#### [Records to use]
■ ■ ■ ■ ■

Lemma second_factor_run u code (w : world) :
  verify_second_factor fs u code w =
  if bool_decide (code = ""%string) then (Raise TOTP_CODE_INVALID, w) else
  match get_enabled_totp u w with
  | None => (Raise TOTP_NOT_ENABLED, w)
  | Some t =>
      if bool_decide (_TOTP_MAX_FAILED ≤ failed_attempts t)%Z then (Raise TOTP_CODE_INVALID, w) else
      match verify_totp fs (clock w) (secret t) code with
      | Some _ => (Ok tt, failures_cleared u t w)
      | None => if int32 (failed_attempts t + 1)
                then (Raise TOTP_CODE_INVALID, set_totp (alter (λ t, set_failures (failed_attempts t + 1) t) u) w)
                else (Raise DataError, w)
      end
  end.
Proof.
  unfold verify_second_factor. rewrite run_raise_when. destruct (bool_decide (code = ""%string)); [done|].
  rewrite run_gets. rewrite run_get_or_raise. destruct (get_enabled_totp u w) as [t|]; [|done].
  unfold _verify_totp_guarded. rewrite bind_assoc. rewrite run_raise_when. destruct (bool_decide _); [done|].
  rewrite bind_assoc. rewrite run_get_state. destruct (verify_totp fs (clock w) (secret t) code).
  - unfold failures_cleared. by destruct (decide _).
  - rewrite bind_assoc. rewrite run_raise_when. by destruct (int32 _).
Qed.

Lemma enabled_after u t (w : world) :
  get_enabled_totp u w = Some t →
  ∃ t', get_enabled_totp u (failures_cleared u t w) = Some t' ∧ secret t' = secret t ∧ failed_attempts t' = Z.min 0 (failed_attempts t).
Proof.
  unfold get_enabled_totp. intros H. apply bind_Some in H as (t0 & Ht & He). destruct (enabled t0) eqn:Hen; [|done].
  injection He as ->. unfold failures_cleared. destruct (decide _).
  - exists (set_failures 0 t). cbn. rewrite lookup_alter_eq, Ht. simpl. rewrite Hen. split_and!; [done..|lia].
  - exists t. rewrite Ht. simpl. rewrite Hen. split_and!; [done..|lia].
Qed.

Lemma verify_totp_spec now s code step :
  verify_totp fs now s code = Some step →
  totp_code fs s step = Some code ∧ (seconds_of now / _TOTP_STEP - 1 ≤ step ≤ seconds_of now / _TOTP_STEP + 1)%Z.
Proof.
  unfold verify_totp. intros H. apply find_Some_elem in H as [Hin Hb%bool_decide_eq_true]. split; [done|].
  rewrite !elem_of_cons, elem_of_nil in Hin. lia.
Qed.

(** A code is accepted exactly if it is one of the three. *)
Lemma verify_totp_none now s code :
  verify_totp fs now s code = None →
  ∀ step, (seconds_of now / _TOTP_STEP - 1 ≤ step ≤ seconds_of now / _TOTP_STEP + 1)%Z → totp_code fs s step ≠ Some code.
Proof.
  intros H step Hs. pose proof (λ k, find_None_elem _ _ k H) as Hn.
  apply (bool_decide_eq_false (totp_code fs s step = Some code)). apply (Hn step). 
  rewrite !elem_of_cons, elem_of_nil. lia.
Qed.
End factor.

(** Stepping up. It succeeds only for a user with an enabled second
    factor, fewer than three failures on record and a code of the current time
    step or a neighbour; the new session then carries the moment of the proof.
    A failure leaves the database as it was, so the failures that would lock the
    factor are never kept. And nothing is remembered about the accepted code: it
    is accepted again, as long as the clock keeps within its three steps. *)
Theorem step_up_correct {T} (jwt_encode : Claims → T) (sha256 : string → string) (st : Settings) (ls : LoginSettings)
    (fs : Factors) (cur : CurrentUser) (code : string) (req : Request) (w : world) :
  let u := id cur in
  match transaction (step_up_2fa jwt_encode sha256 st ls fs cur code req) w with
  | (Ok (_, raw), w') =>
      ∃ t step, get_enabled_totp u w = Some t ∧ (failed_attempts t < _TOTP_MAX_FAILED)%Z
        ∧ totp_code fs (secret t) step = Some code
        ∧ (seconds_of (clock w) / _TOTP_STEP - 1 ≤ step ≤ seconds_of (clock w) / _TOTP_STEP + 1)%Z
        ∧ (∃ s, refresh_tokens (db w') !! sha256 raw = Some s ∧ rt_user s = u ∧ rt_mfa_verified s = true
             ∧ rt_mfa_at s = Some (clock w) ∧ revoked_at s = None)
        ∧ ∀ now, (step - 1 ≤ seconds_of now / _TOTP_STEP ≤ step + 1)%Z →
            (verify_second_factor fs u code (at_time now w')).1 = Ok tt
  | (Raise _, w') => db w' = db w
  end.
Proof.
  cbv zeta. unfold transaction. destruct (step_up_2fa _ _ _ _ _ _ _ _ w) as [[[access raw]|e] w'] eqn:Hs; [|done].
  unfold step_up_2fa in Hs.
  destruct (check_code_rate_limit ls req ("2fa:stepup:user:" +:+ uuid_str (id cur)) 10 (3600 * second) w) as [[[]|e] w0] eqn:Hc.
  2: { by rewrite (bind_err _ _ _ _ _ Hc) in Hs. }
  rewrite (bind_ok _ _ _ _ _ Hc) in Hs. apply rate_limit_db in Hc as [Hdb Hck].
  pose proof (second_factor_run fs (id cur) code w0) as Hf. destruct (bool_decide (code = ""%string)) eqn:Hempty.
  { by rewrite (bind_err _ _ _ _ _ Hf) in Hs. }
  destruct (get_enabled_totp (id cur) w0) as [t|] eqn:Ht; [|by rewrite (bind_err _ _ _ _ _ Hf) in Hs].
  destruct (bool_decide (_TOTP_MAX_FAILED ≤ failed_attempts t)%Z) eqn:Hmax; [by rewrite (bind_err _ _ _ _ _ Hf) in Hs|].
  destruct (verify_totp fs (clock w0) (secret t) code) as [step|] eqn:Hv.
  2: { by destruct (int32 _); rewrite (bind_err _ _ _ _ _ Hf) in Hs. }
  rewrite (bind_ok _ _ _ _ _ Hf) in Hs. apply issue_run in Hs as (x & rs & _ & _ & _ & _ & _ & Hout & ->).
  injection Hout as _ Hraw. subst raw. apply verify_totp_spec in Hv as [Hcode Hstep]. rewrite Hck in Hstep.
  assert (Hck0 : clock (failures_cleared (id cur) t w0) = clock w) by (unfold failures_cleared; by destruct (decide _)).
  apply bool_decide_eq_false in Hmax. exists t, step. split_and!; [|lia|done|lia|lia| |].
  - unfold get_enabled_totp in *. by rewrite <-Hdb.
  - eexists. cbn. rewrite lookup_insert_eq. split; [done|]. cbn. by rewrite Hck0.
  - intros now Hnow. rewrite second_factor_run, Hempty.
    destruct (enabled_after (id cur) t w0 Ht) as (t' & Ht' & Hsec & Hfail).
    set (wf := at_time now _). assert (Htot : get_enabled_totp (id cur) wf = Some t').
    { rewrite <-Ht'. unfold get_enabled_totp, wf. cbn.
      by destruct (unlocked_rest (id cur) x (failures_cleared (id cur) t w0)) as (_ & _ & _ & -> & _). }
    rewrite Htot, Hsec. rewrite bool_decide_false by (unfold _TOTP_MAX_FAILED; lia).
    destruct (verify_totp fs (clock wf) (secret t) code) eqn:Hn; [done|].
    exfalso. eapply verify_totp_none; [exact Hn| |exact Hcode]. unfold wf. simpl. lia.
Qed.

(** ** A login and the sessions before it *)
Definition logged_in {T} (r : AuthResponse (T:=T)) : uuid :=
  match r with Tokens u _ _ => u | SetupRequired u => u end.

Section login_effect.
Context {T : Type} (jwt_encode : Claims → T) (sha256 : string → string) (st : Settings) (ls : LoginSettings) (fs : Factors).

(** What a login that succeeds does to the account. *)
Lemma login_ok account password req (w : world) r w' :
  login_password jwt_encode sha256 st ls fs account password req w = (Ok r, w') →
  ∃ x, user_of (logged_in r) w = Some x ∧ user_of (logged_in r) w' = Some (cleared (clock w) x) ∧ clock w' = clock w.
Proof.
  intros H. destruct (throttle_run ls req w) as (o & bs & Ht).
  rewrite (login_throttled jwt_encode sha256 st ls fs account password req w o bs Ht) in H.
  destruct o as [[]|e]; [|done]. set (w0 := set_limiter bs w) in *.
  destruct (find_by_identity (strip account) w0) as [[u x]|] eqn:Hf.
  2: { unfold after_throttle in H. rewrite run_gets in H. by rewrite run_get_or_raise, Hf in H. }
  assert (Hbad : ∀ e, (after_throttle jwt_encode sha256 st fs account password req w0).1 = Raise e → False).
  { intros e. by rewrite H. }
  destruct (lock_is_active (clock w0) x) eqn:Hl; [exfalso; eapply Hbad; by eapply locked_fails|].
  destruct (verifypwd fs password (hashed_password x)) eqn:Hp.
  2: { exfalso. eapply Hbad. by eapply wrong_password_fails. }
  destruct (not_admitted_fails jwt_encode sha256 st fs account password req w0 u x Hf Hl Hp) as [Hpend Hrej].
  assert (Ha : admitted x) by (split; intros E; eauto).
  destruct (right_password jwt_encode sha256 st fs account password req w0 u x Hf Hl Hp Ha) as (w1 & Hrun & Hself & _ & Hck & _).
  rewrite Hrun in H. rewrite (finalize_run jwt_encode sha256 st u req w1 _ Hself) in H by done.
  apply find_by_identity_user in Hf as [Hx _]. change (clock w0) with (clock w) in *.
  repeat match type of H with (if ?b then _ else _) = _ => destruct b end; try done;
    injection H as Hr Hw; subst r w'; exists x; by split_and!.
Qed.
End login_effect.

■ ■ ■ ■ ■

Your task for the entries above: copy exactly the span starting with the line with "login_password jwt_encode sha256" and going on through the line with "intros H. destruct", both lines included, and nothing else.

  login_password jwt_encode sha256 st ls fs account password req w = (Ok r, w') →
  ∃ x, user_of (logged_in r) w = Some x ∧ user_of (logged_in r) w' = Some (cleared (clock w) x) ∧ clock w' = clock w.
Proof.
  intros H. destruct (throttle_run ls req w) as (o & bs & Ht).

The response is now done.